• [Assignment]
Every line holding the string "eauto" should be copied from the listing.

• [Input]

(** Each step changes at most the instance and the context of its own task. *)
Lemma action_join i c ev pc pc' r r' a :
  task_action i c ev pc r = Ret (r', pc') → rank c = i → m_contexts r !! i = Some c →
  m_instances r !! i = Some a → join_of pc c (m_join a) →
  ∃ a' c', m_instances r' = <[i := a']> (m_instances r) ∧ m_contexts r' = <[i := c']> (m_contexts r) ∧
    join_of pc' c' (m_join a').
Proof.
  intros Hact Hrank Hctx Ha Hj.
  assert (<[i := a]> (m_instances r) = m_instances r) as Hid by (by apply list_insert_id).
  assert (<[i := c]> (m_contexts r) = m_contexts r) as Hidc by (by apply list_insert_id).
  assert (∀ st r2, update_state (rank c) st r = Ret r2 → ∃ a', m_instances r2 = <[i := a']> (m_instances r) ∧
    m_contexts r2 = <[i := c]> (m_contexts r) ∧ m_join a' = m_join a) as Hu.
  { intros st r2. unfold update_state. rewrite Hrank, Ha, Hidc. case_match; [|done]. intros; simplify_eq. by eexists. }
  destruct pc; simpl in *; simplify_eq; try (by exists a, c);
    try (destruct (update_state _ _ _) as [r2|?|?|?] eqn:Eu; simplify_eq/=;
         apply Hu in Eu as (a' & ? & ? & Hj'); exists a', c; rewrite Hj'; by split_and!).
  - unfold set_live. rewrite Ha. eexists _, c. by rewrite Hidc.
  - destruct ev as [|e|e]; simplify_eq; [by exists a, c| |].
    + unfold set_join. rewrite Ha. eexists _, c. rewrite Hidc. simpl. eauto.
    + exists a. destruct (set_exception_frame (rank c) e r) as (-> & _). unfold set_exception, kill. rewrite Hctx, Hid.
      destruct c as [rk sz [ex|]]; simpl in *; [by exists (mkContext rk sz (Some ex))|by eexists].
  - destruct (status c); simplify_eq; [by exists a, c|].
    destruct (update_state _ _ _) as [r2|?|?|?] eqn:Eu; simplify_eq/=.
    apply Hu in Eu as (a' & ? & ? & Hj'). exists a', c. rewrite Hj'. by split_and!.
  - exists a, c. rewrite Hid, Hidc. by case_decide.
  - exists a, c. rewrite Hid, Hidc. by destruct (m_completion_callback r).
  - unfold set_join. rewrite Ha. eexists _, c. by rewrite Hidc.
Qed.

Lemma joined_step n σ i ev σ' : shape n σ → joined σ → task i ev σ = Ret σ' → joined σ'.
Proof.
  intros (Hp & Hi & Hc & Hr & He) Hj Ht. unfold task in Ht.
  destruct (pcs σ !! i) as [pc|] eqn:Epc; [|by simplify_eq].
  destruct (m_contexts (runner σ) !! i) as [c|] eqn:Ec; [|by simplify_eq].
  destruct (task_action _ _ _ _ _) as [[r' pc']|?|?|?] eqn:Ea; simplify_eq/=.
  destruct (lookup_lt_is_Some_2 (m_instances (runner σ)) i) as [a Ha].
  { rewrite Hi, <- Hc. by eapply lookup_lt_Some. }
  destruct (action_join i c ev pc pc' (runner σ) r' a) as (a' & c' & HI & HC & Hj'); eauto.
  intros j pcj aj cj. simpl. rewrite HI, HC, !list_lookup_insert_Some.
  intros [(-> & -> & ?)|(? & ?)] [(? & -> & ?)|(? & ?)] [(? & -> & ?)|(? & ?)]; try done; eauto.
Qed.

Lemma joined_launch n r σ : idle r → launch n r = Ret σ → joined σ.
Proof.
  intros (Hi & Hcr & Hst & Hco). unfold launch, enqueue. rewrite make_contexts_length, Hcr, Hi.
  rewrite !bool_decide_true by done. simpl.
  destruct (enqueue_loop_ok (make_contexts n) n 0
    (set_contexts (make_contexts n) (set_instances (replicate n (mkInstance 0 Unqueued false None)) r)))
    as (r' & -> & Hlen & Hq & _).
  { intros i c [-> _]%make_contexts_lookup. done. } { by rewrite make_contexts_length. }
  { simpl. by rewrite length_replicate, make_contexts_length. }
  rewrite make_contexts_length in *. simpl in *.
  match goal with |- context [ set_remaining n ?x ] => set (r2 := x) end.
  assert (m_instances r2 = m_instances r') as HI by (subst r2; by destruct (_ <? _)).
  rewrite HI, bool_decide_true by done. simpl. intros [= <-] i pc a c [-> Hlt]%lookup_replicate Ha _.
  simpl in *. rewrite HI, Hq in Ha by lia. by simplify_eq.
Qed.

• [Response to this task]
    + unfold set_join. rewrite Ha. eexists _, c. rewrite Hidc. simpl. eauto.
  destruct (action_join i c ev pc pc' (runner σ) r' a) as (a' & c' & HI & HC & Hj'); eauto.
  intros [(-> & -> & ?)|(? & ?)] [(? & -> & ?)|(? & ?)] [(? & -> & ?)|(? & ?)]; try done; eauto.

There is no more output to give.